WHAT YOU ARE ASKED TO DO:
Would you return the lines between the one holding "apply list_elem_of_In, Hb" and the one holding "(densityUnit_factor units) ∧", inclusive, and only those, exactly as they stand in the listing below?

──────────────────────────────

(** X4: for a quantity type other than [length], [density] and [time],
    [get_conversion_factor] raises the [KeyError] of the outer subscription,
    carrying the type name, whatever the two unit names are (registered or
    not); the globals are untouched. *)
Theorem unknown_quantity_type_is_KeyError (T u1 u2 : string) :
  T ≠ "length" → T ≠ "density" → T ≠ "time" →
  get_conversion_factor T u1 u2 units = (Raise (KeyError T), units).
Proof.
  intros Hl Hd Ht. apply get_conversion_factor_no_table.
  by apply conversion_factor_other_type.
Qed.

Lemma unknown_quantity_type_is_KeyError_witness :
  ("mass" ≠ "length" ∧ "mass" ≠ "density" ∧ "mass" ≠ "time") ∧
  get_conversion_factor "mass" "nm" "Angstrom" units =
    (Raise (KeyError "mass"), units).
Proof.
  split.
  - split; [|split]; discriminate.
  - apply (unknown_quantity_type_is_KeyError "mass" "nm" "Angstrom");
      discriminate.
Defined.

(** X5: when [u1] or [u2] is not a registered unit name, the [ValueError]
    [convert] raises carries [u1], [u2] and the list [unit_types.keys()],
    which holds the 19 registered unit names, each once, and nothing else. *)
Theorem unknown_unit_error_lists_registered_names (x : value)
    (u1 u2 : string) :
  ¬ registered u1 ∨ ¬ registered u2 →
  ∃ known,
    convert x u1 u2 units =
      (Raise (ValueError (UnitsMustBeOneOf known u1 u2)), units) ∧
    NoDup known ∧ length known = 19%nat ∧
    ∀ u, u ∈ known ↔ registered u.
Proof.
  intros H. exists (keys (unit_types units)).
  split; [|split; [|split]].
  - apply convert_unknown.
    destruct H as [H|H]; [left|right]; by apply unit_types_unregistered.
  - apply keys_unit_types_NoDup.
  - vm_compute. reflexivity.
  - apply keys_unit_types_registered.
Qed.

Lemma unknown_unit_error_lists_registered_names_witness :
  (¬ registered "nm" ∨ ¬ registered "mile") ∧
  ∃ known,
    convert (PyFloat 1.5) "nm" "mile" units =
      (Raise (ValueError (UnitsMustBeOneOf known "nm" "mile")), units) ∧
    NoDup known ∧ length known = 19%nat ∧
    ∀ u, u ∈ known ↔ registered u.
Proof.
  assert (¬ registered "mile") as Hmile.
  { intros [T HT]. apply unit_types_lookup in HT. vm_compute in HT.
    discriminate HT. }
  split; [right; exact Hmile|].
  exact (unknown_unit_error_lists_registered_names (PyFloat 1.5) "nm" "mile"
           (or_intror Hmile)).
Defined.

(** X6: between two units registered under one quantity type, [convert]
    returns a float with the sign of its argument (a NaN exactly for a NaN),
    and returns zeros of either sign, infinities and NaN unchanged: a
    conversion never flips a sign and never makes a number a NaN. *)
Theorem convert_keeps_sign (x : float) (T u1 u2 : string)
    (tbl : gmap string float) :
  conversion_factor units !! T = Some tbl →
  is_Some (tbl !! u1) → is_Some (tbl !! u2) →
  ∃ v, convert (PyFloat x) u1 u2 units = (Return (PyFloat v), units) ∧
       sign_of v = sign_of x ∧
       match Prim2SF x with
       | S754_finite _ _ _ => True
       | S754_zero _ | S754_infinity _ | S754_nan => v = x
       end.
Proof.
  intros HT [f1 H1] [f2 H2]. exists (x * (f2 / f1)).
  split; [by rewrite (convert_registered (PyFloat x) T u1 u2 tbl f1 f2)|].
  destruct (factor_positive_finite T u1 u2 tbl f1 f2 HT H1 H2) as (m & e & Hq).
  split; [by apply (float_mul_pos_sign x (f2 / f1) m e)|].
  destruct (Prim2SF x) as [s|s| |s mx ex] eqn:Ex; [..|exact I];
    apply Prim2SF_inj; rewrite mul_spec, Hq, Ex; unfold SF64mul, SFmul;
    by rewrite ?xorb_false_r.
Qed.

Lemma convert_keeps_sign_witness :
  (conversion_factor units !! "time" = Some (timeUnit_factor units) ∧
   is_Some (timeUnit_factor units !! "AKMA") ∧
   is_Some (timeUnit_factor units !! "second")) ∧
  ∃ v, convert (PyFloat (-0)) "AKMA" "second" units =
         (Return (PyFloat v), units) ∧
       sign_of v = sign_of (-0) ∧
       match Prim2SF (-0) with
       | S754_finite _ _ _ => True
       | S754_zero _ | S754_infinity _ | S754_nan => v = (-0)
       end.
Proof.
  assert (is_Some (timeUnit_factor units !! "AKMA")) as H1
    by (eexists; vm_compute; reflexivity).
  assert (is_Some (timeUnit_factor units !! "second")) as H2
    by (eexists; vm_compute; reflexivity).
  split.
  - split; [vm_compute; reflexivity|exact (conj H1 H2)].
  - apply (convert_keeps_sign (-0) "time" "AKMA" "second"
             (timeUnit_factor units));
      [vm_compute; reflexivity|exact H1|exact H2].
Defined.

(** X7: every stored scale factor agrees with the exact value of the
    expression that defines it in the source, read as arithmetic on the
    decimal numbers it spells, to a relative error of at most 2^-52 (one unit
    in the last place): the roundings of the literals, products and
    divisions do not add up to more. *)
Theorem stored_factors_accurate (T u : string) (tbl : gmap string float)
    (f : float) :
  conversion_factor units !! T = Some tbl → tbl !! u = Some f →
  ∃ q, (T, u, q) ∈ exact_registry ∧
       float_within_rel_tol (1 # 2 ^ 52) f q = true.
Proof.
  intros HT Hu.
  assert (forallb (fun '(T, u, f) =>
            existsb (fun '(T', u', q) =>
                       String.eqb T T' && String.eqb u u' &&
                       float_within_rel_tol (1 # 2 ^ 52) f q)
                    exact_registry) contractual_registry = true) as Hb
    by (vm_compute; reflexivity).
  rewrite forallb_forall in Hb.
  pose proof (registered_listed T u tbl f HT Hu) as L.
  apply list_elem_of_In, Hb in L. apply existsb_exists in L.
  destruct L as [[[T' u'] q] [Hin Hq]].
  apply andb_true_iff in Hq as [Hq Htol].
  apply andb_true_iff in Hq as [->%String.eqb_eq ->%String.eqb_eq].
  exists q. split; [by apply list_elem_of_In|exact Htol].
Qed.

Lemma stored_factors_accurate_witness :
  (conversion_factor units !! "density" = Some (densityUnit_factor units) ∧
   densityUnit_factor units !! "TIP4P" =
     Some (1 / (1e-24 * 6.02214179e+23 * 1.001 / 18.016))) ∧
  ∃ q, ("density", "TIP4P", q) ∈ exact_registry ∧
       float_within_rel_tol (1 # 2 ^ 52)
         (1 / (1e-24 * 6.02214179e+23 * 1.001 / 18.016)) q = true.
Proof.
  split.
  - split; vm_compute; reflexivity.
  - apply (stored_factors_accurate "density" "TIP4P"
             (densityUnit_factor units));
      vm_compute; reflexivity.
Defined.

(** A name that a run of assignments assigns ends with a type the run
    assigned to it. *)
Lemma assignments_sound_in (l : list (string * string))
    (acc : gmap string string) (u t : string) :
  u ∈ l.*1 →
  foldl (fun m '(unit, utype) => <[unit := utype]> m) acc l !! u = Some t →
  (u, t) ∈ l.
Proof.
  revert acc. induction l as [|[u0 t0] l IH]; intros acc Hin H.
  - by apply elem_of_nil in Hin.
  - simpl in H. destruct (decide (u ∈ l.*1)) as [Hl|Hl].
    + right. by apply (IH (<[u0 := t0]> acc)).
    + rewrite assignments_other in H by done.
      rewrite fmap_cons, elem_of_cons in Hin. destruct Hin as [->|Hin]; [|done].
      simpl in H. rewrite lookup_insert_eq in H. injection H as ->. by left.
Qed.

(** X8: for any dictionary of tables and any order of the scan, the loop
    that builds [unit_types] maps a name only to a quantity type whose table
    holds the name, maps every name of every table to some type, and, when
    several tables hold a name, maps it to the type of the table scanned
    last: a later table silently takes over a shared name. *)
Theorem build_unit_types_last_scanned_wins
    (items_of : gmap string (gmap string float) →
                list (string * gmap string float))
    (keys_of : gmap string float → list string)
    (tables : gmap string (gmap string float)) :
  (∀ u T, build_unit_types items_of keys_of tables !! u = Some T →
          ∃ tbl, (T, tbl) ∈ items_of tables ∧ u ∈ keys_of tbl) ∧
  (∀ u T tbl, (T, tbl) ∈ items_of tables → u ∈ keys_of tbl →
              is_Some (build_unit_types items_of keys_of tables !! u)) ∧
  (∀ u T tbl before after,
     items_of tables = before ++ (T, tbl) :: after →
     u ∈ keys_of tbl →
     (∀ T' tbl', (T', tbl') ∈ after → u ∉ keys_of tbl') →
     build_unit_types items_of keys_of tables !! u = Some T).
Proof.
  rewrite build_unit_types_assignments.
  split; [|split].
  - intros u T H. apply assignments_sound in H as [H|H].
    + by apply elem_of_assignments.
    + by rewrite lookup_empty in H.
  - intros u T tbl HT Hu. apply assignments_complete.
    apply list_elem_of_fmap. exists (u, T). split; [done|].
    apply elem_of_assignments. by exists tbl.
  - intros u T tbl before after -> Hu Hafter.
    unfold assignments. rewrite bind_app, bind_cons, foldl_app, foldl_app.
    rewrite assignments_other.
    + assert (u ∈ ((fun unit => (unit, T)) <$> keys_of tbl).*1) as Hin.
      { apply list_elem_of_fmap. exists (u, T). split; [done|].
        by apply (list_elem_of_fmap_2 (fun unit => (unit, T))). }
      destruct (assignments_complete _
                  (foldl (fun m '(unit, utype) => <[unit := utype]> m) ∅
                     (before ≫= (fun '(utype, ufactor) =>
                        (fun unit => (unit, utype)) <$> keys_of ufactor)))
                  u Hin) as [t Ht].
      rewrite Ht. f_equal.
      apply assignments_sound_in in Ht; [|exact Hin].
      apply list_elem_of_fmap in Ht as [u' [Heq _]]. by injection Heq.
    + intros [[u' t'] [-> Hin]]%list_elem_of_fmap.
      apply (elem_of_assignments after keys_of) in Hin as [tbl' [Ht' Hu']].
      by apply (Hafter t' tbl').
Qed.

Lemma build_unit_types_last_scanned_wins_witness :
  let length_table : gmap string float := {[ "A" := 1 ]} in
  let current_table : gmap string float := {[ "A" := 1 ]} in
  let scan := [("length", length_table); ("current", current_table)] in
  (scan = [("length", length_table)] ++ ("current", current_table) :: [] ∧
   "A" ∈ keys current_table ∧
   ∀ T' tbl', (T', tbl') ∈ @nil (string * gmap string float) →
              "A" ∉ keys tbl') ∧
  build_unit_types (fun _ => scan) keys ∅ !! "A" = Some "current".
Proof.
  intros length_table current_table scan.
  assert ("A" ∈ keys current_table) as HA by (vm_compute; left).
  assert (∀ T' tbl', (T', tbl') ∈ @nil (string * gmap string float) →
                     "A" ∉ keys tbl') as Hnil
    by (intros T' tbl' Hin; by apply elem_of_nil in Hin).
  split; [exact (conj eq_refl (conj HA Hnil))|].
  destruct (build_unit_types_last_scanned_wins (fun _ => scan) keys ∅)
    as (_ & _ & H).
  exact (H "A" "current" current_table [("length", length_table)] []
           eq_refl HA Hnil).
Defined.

──────────────────────────────

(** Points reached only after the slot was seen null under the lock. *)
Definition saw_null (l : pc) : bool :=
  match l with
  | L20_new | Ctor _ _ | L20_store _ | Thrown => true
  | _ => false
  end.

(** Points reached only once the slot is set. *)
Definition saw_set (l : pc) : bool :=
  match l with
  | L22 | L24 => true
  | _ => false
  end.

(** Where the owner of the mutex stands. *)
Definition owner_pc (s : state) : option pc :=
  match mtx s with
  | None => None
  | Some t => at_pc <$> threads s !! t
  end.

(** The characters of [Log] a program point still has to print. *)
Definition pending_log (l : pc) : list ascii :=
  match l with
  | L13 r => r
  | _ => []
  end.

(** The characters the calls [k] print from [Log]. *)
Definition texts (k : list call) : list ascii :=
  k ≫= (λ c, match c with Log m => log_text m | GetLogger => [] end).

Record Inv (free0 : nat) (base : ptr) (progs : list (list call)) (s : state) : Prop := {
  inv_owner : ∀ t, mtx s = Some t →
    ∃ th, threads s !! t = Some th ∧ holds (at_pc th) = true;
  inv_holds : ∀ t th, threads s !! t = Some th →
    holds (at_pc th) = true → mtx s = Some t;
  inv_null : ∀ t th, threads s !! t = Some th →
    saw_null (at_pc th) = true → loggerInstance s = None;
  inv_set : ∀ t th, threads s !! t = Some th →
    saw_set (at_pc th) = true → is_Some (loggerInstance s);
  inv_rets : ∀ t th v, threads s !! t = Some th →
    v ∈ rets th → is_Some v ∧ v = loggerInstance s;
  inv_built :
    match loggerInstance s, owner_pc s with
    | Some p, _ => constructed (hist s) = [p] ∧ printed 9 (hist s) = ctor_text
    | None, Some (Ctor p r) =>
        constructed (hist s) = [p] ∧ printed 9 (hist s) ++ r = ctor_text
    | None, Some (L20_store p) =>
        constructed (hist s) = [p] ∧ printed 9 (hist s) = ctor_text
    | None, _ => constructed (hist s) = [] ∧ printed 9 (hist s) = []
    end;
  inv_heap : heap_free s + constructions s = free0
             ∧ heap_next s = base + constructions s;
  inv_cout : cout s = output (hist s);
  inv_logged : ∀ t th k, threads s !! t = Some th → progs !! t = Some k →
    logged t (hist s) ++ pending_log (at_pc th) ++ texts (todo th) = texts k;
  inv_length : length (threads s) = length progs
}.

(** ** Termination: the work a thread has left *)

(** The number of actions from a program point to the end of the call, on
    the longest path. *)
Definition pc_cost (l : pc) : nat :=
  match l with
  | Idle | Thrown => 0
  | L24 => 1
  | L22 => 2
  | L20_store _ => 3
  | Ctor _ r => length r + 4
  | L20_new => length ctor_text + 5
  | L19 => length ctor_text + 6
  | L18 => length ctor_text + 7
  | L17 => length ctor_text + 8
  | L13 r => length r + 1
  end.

──────────────────────────────

ANSWER TO THE EXERCISE:
  apply list_elem_of_In, Hb in L. apply existsb_exists in L.
  destruct L as [[[T' u'] q] [Hin Hq]].
  apply andb_true_iff in Hq as [Hq Htol].
  apply andb_true_iff in Hq as [->%String.eqb_eq ->%String.eqb_eq].
  exists q. split; [by apply list_elem_of_In|exact Htol].
Qed.

Lemma stored_factors_accurate_witness :
  (conversion_factor units !! "density" = Some (densityUnit_factor units) ∧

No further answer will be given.